For the first time since the previous day, genuine happiness threatened to tickle my mood. At the door was Evan, a trademark smile on his face.
"Do you have a death wish or something, you absolute fucking idiot?" were the first words out of his mouth, followed by, "Don't get me wrong, I'm happy you're not worse off, but it's practically criminal they allowed you to trade in your Texas drivers' license for a Montana one."
I couldn't help but laugh at the playful verbal lashing I was receiving; I mean, Evan couldn't help but bring humor to any situation.
"You can just fuck the fuck right off, asshole," I retorted, "I'm just dumb, trying to drive home in the middle of the night. In the snow. On New Year's Eve."
"I'd say," Evan muttered, rolling his eyes. "So the obvious question is, why? I thought you were staying with Luke and Nora's family until tomorrow?"

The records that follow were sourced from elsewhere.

(** Two fpbase records: the first has a name of Header EGFP, the second
    has no known name. *)
Definition rec_egfp : Data :=
  mkData (mkAbstractID Source.fpbase (Some "egfp")) ["eGFP variant"; "Enhanced GFP"].
Definition rec_new : Data :=
  mkData (mkAbstractID Source.fpbase (Some "new")) ["mNeonGreen"].

(** A batch of one source and a batch of two. *)
Definition example_batch : Reader := [rec_egfp; rec_new].

(** The map after [append(example_batch)]. *)
Definition example_map_1 : Map :=
  mkMap [ ("EGFP", mkHeader true "EGFP" None ["EGFP"; "Enhanced GFP"]
                     [bd_old; fpbase_gone; fpbase_egfp]);
          ("DAPI", mkHeader true "DAPI" (Some bd_dapi) ["DAPI"] [bd_dapi]) ]
        (Some Source.fpbase) [fpbase_new] [fpbase_gone].


(** The map after [delete("DAPI", bd_dapi)]: the Header is gone. *)
Definition example_map_deleted : Map :=
  mkMap [ ("EGFP", mkHeader true "EGFP" None ["EGFP"; "Enhanced GFP"] [bd_old; fpbase_gone]) ]
        (Some Source.bd) [bd_queued] [].



(** A record whose only name is a name of Header EGFP written in lower
    case, and a batch of it and a record without a known name. *)
Definition rec_lower : Data :=
  mkData (mkAbstractID Source.fpbase (Some "egfp-2")) ["enhanced gfp"].
Definition case_batch : Reader := [rec_lower; rec_new].

(** A map whose keys are in another order with their case than
    without: "YFP" < "eGFP" < "mCherry", and "egfp" < "mcherry" < "yfp". *)
Definition unsorted_map : Map :=
  mkMap [ ("mCherry", mkHeader true "mCherry" None ["mCherry"] [fpbase_new]);
          ("YFP", mkHeader true "YFP" None ["YFP"] [fpbase_gone]);
          ("eGFP", mkHeader true "eGFP" None ["eGFP"] [fpbase_egfp]) ]
        None [] [].

(** ** Further vocabulary for the identifier map *)

(** Every Header of the dict holds at least one identifier. *)
Definition no_empty_header (d : dict) : Prop :=
  Forall (fun kh => identifiers (snd kh) <> []) d.

(** No identifier occurs twice in the Headers of the dict. *)
Definition mapped_once (d : dict) : Prop :=
  forall x, occurrences x d <= 1.

(** Some Header of [d] registers a name that equals [name] up to case:
    the two have the same [lower()]. *)
Definition registered (d : dict) (name : string) : Prop :=
  exists kh nm, In kh d /\ In nm (names (snd kh)) /\ lower nm = lower name.

(** Some record of the batch has an identifier [==] to [x]. *)
Definition in_batch (src : Source.t) (data : Reader) (x : Identifier) : bool :=
  existsb (fun item => Identifier_eq x (ident_of src item)) data.

(** The entries of [d] are in ascending order of their lowercased keys. *)
Definition sorted_by_lower (d : dict) : Prop :=
  Sorted.StronglySorted (fun a b => String.le (lower (fst a)) (lower (fst b))) d.

(** What [delete] of [ident] makes of one entry of the dict: the entry
    as it is when the Header does not hold [ident], nothing when it
    holds nothing else, and else the Header without [ident]. *)
Definition purge_entry (ident : Identifier) (kh : string * Header)
  : list (string * Header) :=
  if existsb (fun y => Identifier_eq y ident) (identifiers (snd kh)) then
    if length (without ident (identifiers (snd kh))) =? 0 then []
    else [(fst kh, after_delete ident (snd kh))]
  else [kh].
(** The requests keep [lifecycle_ok] of every call. *)
Lemma lifecycle_ok_kept ops db :
  Forall lifecycle_ok db → Forall lifecycle_ok (snd (call_run ops db)).
Proof.
  apply engine_keeps.
  - intros. split; [left; by repeat split | simpl; tauto].
  - intros c u a un an en utt text ns fin [Hc _] Hact Hres.
    destruct (resolver_answer_inv _ _ _ _ _ _ Hres) as [Hin Hfin].
    unfold lifecycle_ok.
    destruct (update_data_fields
                (user_turn_of u un utt (Call.fsm_state c))
                (aira_turn_of a an text ns) ns
                (qualification_updates_of utt) fin en c) as (-> & -> & ->).
    rewrite (proj1 (update_data_state _ _ _ _ _ _ _)).
    split; [| by right].
    destruct Hc as [(_ & He & Hx & _) | [(? & _) | (? & _)]]; [| congruence ..].
    destruct fin.
    + right. left. repeat split; eauto. by apply Hfin.
    + left. repeat split; auto. intros Hcl. apply Hfin in Hcl. done.
  - intros c now [Hc Hin] Hact. split; [| done].
    destruct Hc as [(_ & _ & _ & Hst) | [(? & _) | (? & _)]]; [| congruence ..].
    right. right. simpl. repeat split; eauto.
Qed.

(** X7.  After every sequence of requests served from the empty collection,
    every call is active, not ended and outside closing; or completed with
    exit reason completed and in closing; or completed with exit reason
    user_hangup and outside closing.  No call is ever failed or transferred,
    and its state is greeting or one of the five states the resolver answers
    with. *)
Theorem engine_lifecycle :
  ∀ ops, Forall lifecycle_ok (snd (call_run ops [])).
Proof.
  intros ops. apply lifecycle_ok_kept. apply Forall_nil_2.
Qed.

Lemma exchanges_snoc language s ts s' u a is_final :
  exchanges language s ts s' →
  CallTurn.speaker u = "user" → CallTurn.fsm_state u = s' →
  CallTurn.speaker a = "aira" →
  get_simulated_response s' (CallTurn.text u) language
  = Some (CallTurn.text a, CallTurn.fsm_state a, is_final) →
  exchanges language s (ts ++ [u; a]) (CallTurn.fsm_state a).
Proof.
  intros Hex Hu Hus Ha Hres.
  induction Hex as [s | s u0 a0 rest s' fin0 H1 H2 H3 H4 Hrest IH]; simpl.
  - eapply exchanges_cons; eauto. apply exchanges_nil.
  - eapply exchanges_cons; eauto.
Qed.

Lemma exchanges_even language s ts s' :
  exchanges language s ts s' → Nat.Even (length ts).
Proof.
  induction 1 as [| ? ? ? ? ? ? _ _ _ _ _ [n IH]]; [by exists 0%nat |].
  exists (S n). simpl. lia.
Qed.

Lemma exchanges_last language s ts s' d :
  exchanges language s ts s' → CallTurn.fsm_state d = s →
  CallTurn.fsm_state (List.last ts d) = s'.
Proof.
  intros Hex. revert d.
  induction Hex as [s | s u a rest s' fin _ _ _ _ Hrest IH]; intros d Hd; [done |].
  rewrite !final_cons. by apply IH.
Qed.
(** * pyalint: a shallow embedding of [pyalint.py] and its specification

    The script discovers workflow files, runs [yamllint] and [actionlint]
    on each one as a subprocess, classifies the captured text and returns
    an exit code.  Everything the script reads from outside (command line,
    file system, configuration document, search path, subprocess outcomes)
    is a field of [Host]; a query of the file system answers or raises.
    The library functions whose exact output is irrelevant to the control
    flow ([argparse], [json.loads], [json.dumps], [repr], [str(Path(..))])
    are fields of [Runtime]: [parse_args] returns a namespace or exits,
    [json.loads] returns a value, raises [JSONDecodeError] or raises another
    exception.  Effects are a writer of [event]s (lines printed and
    subprocesses started) over an exception result.

    Text is modelled as [string], the UTF-8 bytes of a Python [str].
    [lower] changes the ASCII letters only: a UTF-8 sequence of a non-ASCII
    character holds no ASCII byte and no non-ASCII character lower-cases to
    one of the letters e, r, o, so the test ["error" in s.lower()] is the
    same on these bytes as on the code points.

    Values are those of JSON and of YAML: [None], booleans, integers,
    floats, strings, lists, dicts, and the objects of other classes the
    YAML loader builds (dates, byte strings, sets), which [json.dumps]
    turns down.  The keys of a dict are strings: a document with a key of
    another type is outside the model.  [print] always succeeds, and the
    only exceptions are [Exception]s and [SystemExit]. *)

From Stdlib Require Import Bool List ZArith Ascii String.
From Stdlib Require Import Numbers.DecimalString Floats.PrimFloat.
Import ListNotations.

Local Open Scope list_scope.
Local Open Scope string_scope.

(* ------------------------------------------------------------------ *)
(** ** Text operations used by the script *)

Module PyStr.

(** One character of [str.lower()], on the ASCII range. *)
Definition lower_ascii (c : ascii) : ascii :=
  let n := nat_of_ascii c in
  if andb (Nat.leb 65 n) (Nat.leb n 90) then ascii_of_nat (n + 32) else c.

(** [s.lower()]. *)
Fixpoint lower (s : string) : string :=
  match s with
  | EmptyString => EmptyString
  | String c r => String (lower_ascii c) (lower r)
  end.

(** [sub in s]: substring test. *)
Fixpoint contains (sub s : string) : bool :=
  if prefix sub s then true
  else match s with
       | EmptyString => false
       | String _ r => contains sub r
       end.

(** A continuation byte of a UTF-8 sequence (10xxxxxx). *)
Definition is_cont (c : ascii) : bool :=
  let n := nat_of_ascii c in andb (Nat.leb 128 n) (Nat.leb n 191).

(** The characters of a text, one string per code point: what iterating
    over a [str] yields. *)
Fixpoint chars (s : string) : list string :=
  match s with
  | EmptyString => []
  | String c r =>
      match chars r, r with
      | g :: gs, String d _ =>
          if is_cont d then String c g :: gs
          else String c EmptyString :: g :: gs
      | _, _ => [String c EmptyString]
      end
  end.

(** [str.isspace] on one character, given as its UTF-8 bytes: U+0009 to
    U+000D, U+001C to U+0020, U+0085, U+00A0, U+1680, U+2000 to U+200A,
    U+2028, U+2029, U+202F, U+205F and U+3000. *)
Definition is_space (ch : string) : bool :=
  match map nat_of_ascii (list_ascii_of_string ch) with
  | [n] => orb (andb (Nat.leb 9 n) (Nat.leb n 13)) (andb (Nat.leb 28 n) (Nat.leb n 32))
  | [194; n] => orb (Nat.eqb n 133) (Nat.eqb n 160)
  | [225; 154; 128] => true
  | [226; 128; n] =>
      orb (andb (Nat.leb 128 n) (Nat.leb n 138))
          (orb (Nat.eqb n 168) (orb (Nat.eqb n 169) (Nat.eqb n 175)))
  | [226; 129; 159] => true
  | [227; 128; 128] => true
  | _ => false
  end.

(** The characters left after the leading white space. *)
Fixpoint drop_spaces (l : list string) : list string :=
  match l with
  | [] => []
  | ch :: r => if is_space ch then drop_spaces r else l
  end.

(** [s.strip()]: the text without its leading and trailing white space. *)
Definition strip (s : string) : string :=
  String.concat "" (rev (drop_spaces (rev (drop_spaces (chars s))))).

(** The text holds white space only (or nothing). *)
Definition blank (s : string) : bool := forallb is_space (chars s).

(** Truth value of a [str]: non-empty. *)
Definition nonempty (s : string) : bool :=
  match s with EmptyString => false | String _ _ => true end.

(** [sep.join(parts)] on strings. *)
Fixpoint join (sep : string) (parts : list string) : string :=
  match parts with
  | [] => ""
  | [p] => p
  | p :: rest => p ++ sep ++ join sep rest
  end.

(** Decimal text of an integer, as [str(n)] and [f"{n}"] give it. *)
Definition of_Z (z : Z) : string := NilZero.string_of_int (Z.to_int z).

Definition of_nat (n : nat) : string := NilZero.string_of_uint (Nat.to_uint n).

(** The capital of an ASCII letter; other characters are unchanged. *)
Definition upper_ascii (c : ascii) : ascii :=
  let n := nat_of_ascii c in
  if andb (Nat.leb 97 n) (Nat.leb n 122) then ascii_of_nat (n - 32) else c.

(** [casing_of w p]: [w] is the word [p] written in some letter-casing,
    each character being the one of [p] or its capital. *)
Inductive casing_of : string -> string -> Prop :=
| casing_nil : casing_of EmptyString EmptyString
| casing_cons c d w p :
    c = d \/ c = upper_ascii d ->
    casing_of w p -> casing_of (String c w) (String d p).

(** The text [s] contains the word [p] in some letter-casing. *)
Definition mentions (p s : string) : Prop :=
  exists pre w post, s = pre ++ w ++ post /\ casing_of w p.

End PyStr.

(* ------------------------------------------------------------------ *)
(** ** Python values: what [yaml.safe_load] and [json.loads] build *)

#[local] Set Warnings "-register-all".

Inductive pyval : Type :=
| VNone
| VBool (b : bool)
| VInt (z : Z)
| VFloat (f : float)
| VStr (s : string)
| VList (l : list pyval)
| VDict (d : list (string * pyval))
| VObject (cls : string) (truth : bool) (elements : option (list pyval)).
  (* an object of another class ([datetime.date], [bytes], [set]): the name
     of the class as the interpreter's messages give it, its truth value,
     and the elements an iteration over it yields when it can be iterated *)

(** A [dict] in insertion order; keys are the strings the script reads. *)
Definition dict : Type := list (string * pyval).
(** The summary the summary lines of a scan leave: that of the last one. *)
Definition last_summary (lines : list jstr) : option CleanSummary :=
  fold_left (fun acc l => match classify_line l with LSummary sm => Some sm | _ => acc end)
            lines None.

(** Paths below [dir], at most [maxDepth - d] levels down, through no
    skipped directory. *)
Definition reach_below (targets : jstr -> bool) (maxDepth d : nat) (dir v : list jstr) : Prop :=
  exists mid, v = dir ++ mid /\ (d + length mid <= maxDepth)%nat
              /\ forall x, In x mid -> skipped targets x = false.

(** The lines of [parseDryRunOutput] by section: each header line (in the
    sense of [u_header_name]) with the lines after it up to the next header;
    lines before the first header belong to no section. *)
Fixpoint u_sections_go (cur : option (jstr * list jstr)) (lines : list jstr)
    : list (jstr * list jstr) :=
  match lines with
  | [] => match cur with Some sec => [sec] | None => [] end
  | l :: t =>
      match u_header_name l with
      | Some n => match cur with Some sec => [sec] | None => [] end
                  ++ u_sections_go (Some (n, [])) t
      | None => u_sections_go (option_map (fun sec => (fst sec, snd sec ++ [l])) cur) t
      end
  end.

Definition u_sections (lines : list jstr) : list (jstr * list jstr) := u_sections_go None lines.

(** The [for] loop body of [parseDryRunOutput] on a line that is not a
    header, with an open category. *)
Definition u_body_step (c : UCategory) (line : jstr) : UCategory :=
  match trim (stripAnsi line) with
  | [] => c
  | stripped =>
      match match_at U_DRY_REGEX stripped with
      | Some (_, cs) => u_set c (uitems c ++ [cap 1 cs]) (cap 2 cs)
      | None =>
        match match_at U_SUCCESS_REGEX stripped with
        | Some (_, cs) => u_set c (uitems c ++ [cap 1 cs]) (cap 2 cs)
        | None =>
          if contains (s2j "Nothing to clean") stripped then u_set c (uitems c) (s2j "0 B") else c
        end
      end
  end.

Definition u_section_category (sec : jstr * list jstr) : UCategory :=
  fold_left u_body_step (snd sec)
            {| uname := fst sec; usize := []; uisDryRun := true; uitems := [] |}.

(** Item lines ([⊘ ..., SIZE dry] or [✓ ..., SIZE]) and "Nothing to clean"
    lines of a section body. *)
Definition u_item_line (line : jstr) : bool :=
  match trim (stripAnsi line) with
  | [] => false
  | stripped =>
      match match_at U_DRY_REGEX stripped with
      | Some _ => true
      | None => match match_at U_SUCCESS_REGEX stripped with Some _ => true | None => false end
      end
  end.

Definition u_nothing_line (line : jstr) : bool :=
  match trim (stripAnsi line) with
  | [] => false
  | stripped => contains (s2j "Nothing to clean") stripped
  end.
Lemma get_book_by_id_bounds_witness :
  (exists row b,
     [[(Some "title", Py.VStr "A")];
      [(Some "title", Py.VStr "B"); (None, Py.VList ["x"])]]
       !! Z.to_nat (2 - 1) = Some row /\
     Routes.load_books
       [[(Some "title", Py.VStr "A")];
        [(Some "title", Py.VStr "B"); (None, Py.VList ["x"])]]
       !! Z.to_nat (2 - 1) = Some b /\
     (Routes.get None row = None ->
      Endpoints.get_book_by_id
        [[(Some "title", Py.VStr "A")];
         [(Some "title", Py.VStr "B"); (None, Py.VList ["x"])]] 2 =
        Py.Ret (Endpoints.OneBook b, 200%Z)) /\
     (Routes.get None row <> None ->
      Endpoints.get_book_by_id
        [[(Some "title", Py.VStr "A")];
         [(Some "title", Py.VStr "B"); (None, Py.VList ["x"])]] 2 =
        Py.Raise Py.TypeError)) /\
  Endpoints.get_book_by_id
    [[(Some "title", Py.VStr "A")];
     [(Some "title", Py.VStr "B"); (None, Py.VList ["x"])]] 3 =
    Py.Ret (Endpoints.Message "Book not found", 404%Z).
Proof.
  split.
  - apply (get_book_by_id_bounds
             [[(Some "title", Py.VStr "A")];
              [(Some "title", Py.VStr "B"); (None, Py.VList ["x"])]] 2).
    simpl. lia.
  - apply (get_book_by_id_bounds
             [[(Some "title", Py.VStr "A")];
              [(Some "title", Py.VStr "B"); (None, Py.VList ["x"])]] 3).
    right. simpl. lia.
Defined.

(** ** Substrings *)

Section Substrings.
Import Py.

Lemma prefix_inv (p s : string) :
  String.prefix p s = true -> exists post, s = p +:+ post.
Proof.
  revert s. induction p as [|c p IH]; intros s H.
  - by exists s.
  - destruct s as [|c' s]; simpl in H; [discriminate|].
    destruct (ascii_dec c c') as [<-|]; [|discriminate].
    destruct (IH s H) as [post ->]. by exists post.
Qed.

Lemma contains_unfold (needle hay : string) :
  contains needle hay =
  String.prefix needle hay ||
  match hay with
  | EmptyString => false
  | String _ hay' => contains needle hay'
  end.
Proof. by destruct hay. Qed.

(** [needle in hay] holds exactly when [hay] is some text, the needle, some
    text. *)
Lemma contains_spec (needle hay : string) :
  contains needle hay = true <->
  exists pre post, hay = pre +:+ needle +:+ post.
Proof.
  split.
  - induction hay as [|c hay IH]; rewrite contains_unfold; intros H;
      apply orb_true_iff in H as [H|H]; try discriminate.
    + apply prefix_inv in H as [post ->]. by exists EmptyString, post.
    + apply prefix_inv in H as [post ->]. by exists EmptyString, post.
    + destruct (IH H) as (pre & post & ->). by exists (String c pre), post.
  - intros (pre & post & ->). induction pre as [|c pre IH].
    + rewrite contains_unfold.
      change (EmptyString +:+ needle +:+ post) with (needle +:+ post).
      by rewrite prefix_app.
    + rewrite contains_unfold.
      change (String c pre +:+ needle +:+ post)
        with (String c (pre +:+ needle +:+ post)).
      cbv beta iota. rewrite IH. apply orb_true_r.
Qed.
(** * DTwinBot: the AAS agent of [agent.py]

    A shallow embedding of [class AASAgent]: the in-memory document (one
    shell, a dict of submodels, a dict of concept descriptions), its
    handlers, and the dispatcher [execute_function].

    - Python values, [str], [int], [float], [dict] are modelled in the first
      part.  Strings are byte strings (the UTF-8 form of a Python string).
      [str.lower()] is the ASCII one: for the lookups that the source
      performs after [lower()] (the type table and the truthy tuple hold
      ASCII words without the letter k) this gives the same answer as
      Python's Unicode [lower()].  [int()] reads an ASCII literal as
      Python does; a literal with other characters, or a very long one, is
      left to the host.
    - Floating point is not computed here: the float operations are the
      fields of the class [PyFloat].
    - Files are opened through the class [FileSystem], which says which
      file a name denotes and which names [open] refuses.
    - The BaSyx SDK is not part of the repository: the constraint checks of
      its constructors and its JSON adapter are the fields of the class
      [BaSyx]; its containers ([DictObjectStore], [NamespaceSet]) are
      modelled directly.
    - Handlers run in a state-and-exception monad over the agent and the
      files on disk; a [try]/[except Exception] of the source is [try_]. *)

From Stdlib Require Import List String Ascii ZArith Bool Lia DecimalString.
From Stdlib Require Import Permutation.
From Ceres Require Import Ceres.
Import ListNotations.
Open Scope string_scope.
Open Scope Z_scope.

Set Implicit Arguments.

(* ================================================================== *)
(** * Python: exceptions, values, builtins *)

(** An exception: its class, and the text [str(e)] renders. *)
Inductive exn : Type :=
| ValueError (msg : string)
| TypeError (msg : string)
| KeyError (msg : string)
| OverflowError (msg : string)
| FileNotFoundError (msg : string)
| OSError (msg : string)
| LibraryError (msg : string).

Definition str_exn (e : exn) : string :=
  match e with
  | ValueError m | TypeError m | KeyError m
  | OverflowError m | FileNotFoundError m | OSError m | LibraryError m => m
  end.
(** * Gameplay core of the flock game: store reducers and obstacle collision

    A shallow embedding of [src/store.ts] (the zustand store and its
    reducers), the enums and the state record of the types module, and the
    per-frame callback of [ObstacleManager] in
    [src/components/GameScene.tsx].

    Modelling conventions.
    - A JavaScript [number] is idealised as a real number: rounding,
      infinities and NaN of IEEE doubles are outside the model.
      Comparisons [<], [<=], [>], [>=] and [===] on numbers become the
      boolean tests [ltb], [leb], [gtb], [geb] and [eqb] below.
    - [Date.now()], [Math.random()], the frame's [delta] and the clock's
      [elapsedTime] are inputs of the functions that read them.
    - A reducer passed to zustand's [set] returns a partial state (a
      [Patch]); [set] merges it into the current state. *)

From Stdlib Require Import Reals Lra Lia ZArith List Bool.
Import ListNotations.

Open Scope R_scope.

(** ** Numbers *)

Definition ltb (a b : R) : bool := if Rlt_dec a b then true else false.
Definition leb (a b : R) : bool := if Rle_dec a b then true else false.
Definition gtb (a b : R) : bool := ltb b a.
Definition geb (a b : R) : bool := leb b a.
Definition eqb (a b : R) : bool := if Req_dec_T a b then true else false.

(** ** The types module: enums and the data part of [GameState] *)

Inductive GameStatus : Set := MENU | PLAYING | GAME_OVER | GAME_WON.
Inductive DangerStatus : Set := SAFE | WARNING.
Inductive GamePhase : Set := CORRIDOR | HIGH_ALTITUDE.

Definition GameStatus_eqb (a b : GameStatus) : bool :=
  match a, b with
  | MENU, MENU | PLAYING, PLAYING | GAME_OVER, GAME_OVER | GAME_WON, GAME_WON => true
  | _, _ => false
  end.

Definition DangerStatus_eqb (a b : DangerStatus) : bool :=
  match a, b with
  | SAFE, SAFE | WARNING, WARNING => true
  | _, _ => false
  end.

Definition GamePhase_eqb (a b : GamePhase) : bool :=
  match a, b with
  | CORRIDOR, CORRIDOR | HIGH_ALTITUDE, HIGH_ALTITUDE => true
  | _, _ => false
  end.

Record GameState : Type := mkGameState {
  status : GameStatus;
  dangerStatus : DangerStatus;
  phase : GamePhase;
  score : R;
  birdCount : R;
  birdX : R;
  birdY : R;
  cameraPermissionGranted : bool;
  handDetected : bool;
  isFist : bool;
  lastHitTime : R;
  dangerTimer : R
}.

(** ** zustand's [set]: partial states and their merge *)

Record Patch : Type := mkPatch {
  p_status : option GameStatus;
  p_dangerStatus : option DangerStatus;
  p_phase : option GamePhase;
  p_score : option R;
  p_birdCount : option R;
  p_birdX : option R;
  p_birdY : option R;
  p_cameraPermissionGranted : option bool;
  p_handDetected : option bool;
  p_isFist : option bool;
  p_lastHitTime : option R;
  p_dangerTimer : option R
}.

(** The object literal [{}]. *)
Definition no_change : Patch :=
  mkPatch None None None None None None None None None None None None.

Definition pick {A : Type} (new : option A) (old : A) : A :=
  match new with
  | Some v => v
  | None => old
  end.

Definition merge (state : GameState) (p : Patch) : GameState :=
  {| status := pick (p_status p) (status state);
     dangerStatus := pick (p_dangerStatus p) (dangerStatus state);
     phase := pick (p_phase p) (phase state);
     score := pick (p_score p) (score state);
     birdCount := pick (p_birdCount p) (birdCount state);
     birdX := pick (p_birdX p) (birdX state);
     birdY := pick (p_birdY p) (birdY state);
     cameraPermissionGranted :=
       pick (p_cameraPermissionGranted p) (cameraPermissionGranted state);
     handDetected := pick (p_handDetected p) (handDetected state);
     isFist := pick (p_isFist p) (isFist state);
     lastHitTime := pick (p_lastHitTime p) (lastHitTime state);
     dangerTimer := pick (p_dangerTimer p) (dangerTimer state) |}.

(** [set(fn)]: run the reducer on the current state and merge its result. *)
Definition set_ (fn : GameState -> Patch) (state : GameState) : GameState :=
  merge state (fn state).

(** ** The store ([useGameStore]) *)

Module Store.

(** The state the store is created with. *)
Definition initial : GameState :=
  {| status := MENU;
     dangerStatus := SAFE;
     phase := CORRIDOR;
     score := 0;
     birdCount := 16;
     birdX := 0;
     birdY := 0;
     cameraPermissionGranted := false;
     handDetected := false;
     isFist := false;
     lastHitTime := 0;
     dangerTimer := 0 |}.

Definition setStatus (st : GameStatus) : GameState -> GameState :=
  set_ (fun _ =>
    mkPatch (Some st) None None None None None None None None None None None).

Definition setBirdX (v : R) : GameState -> GameState :=
  set_ (fun _ =>
    mkPatch None None None None None (Some v) None None None None None None).

Definition setBirdY (v : R) : GameState -> GameState :=
  set_ (fun _ =>
    mkPatch None None None None None None (Some v) None None None None None).

Definition setIsFist (b : bool) : GameState -> GameState :=
  set_ (fun _ =>
    mkPatch None None None None None None None None None (Some b) None None).

Definition setCameraPermission (granted : bool) : GameState -> GameState :=
  set_ (fun _ =>
    mkPatch None None None None None None None (Some granted) None None None None).

Definition setHandDetected (detected : bool) : GameState -> GameState :=
  set_ (fun _ =>
    mkPatch None None None None None None None None (Some detected) None None None).

Definition incrementScore_fn (amount : R) (state : GameState) : Patch :=
  let newScore := score state + amount in
  let newPhase :=
    if gtb newScore 300 && GamePhase_eqb (phase state) CORRIDOR
    then HIGH_ALTITUDE else phase state in
  let newStatus :=
    if geb newScore 800 && negb (GameStatus_eqb (status state) GAME_WON)
    then GAME_WON else status state in
  mkPatch (Some newStatus) None (Some newPhase) (Some newScore)
          None None None None None None None None.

My eyes again focused on the bland painting across from me, intent upon not meeting Evan's gaze. "I got in an argument with Luke and decided it was best to...get some space."
He looked half-skeptical, half exasperated. "And that's the story you're going with. Nothing more?" Evan raised his eyebrows, not unlike my father had done earlier.
A moment passed as I wrestled with the decision on how much to tell Evan. Finally, I decided that some more of the vague truth was my best path forward. "It was something personal. Private. A serious disagreement. Something like that. And I'm not sure we can move past it."
Evan's expression went from suspicious to downright amused. "So what is it about Luke that's got you by the balls right now, 'cause you look like a lovebird that's found trouble in paradise."
My jaw quite literally dropped and my eyes grew wide. FUCK. He had me, somehow.
"I...I didn't think it was that obvious..." I mumbled, looking down, not trusting myself to say anything more.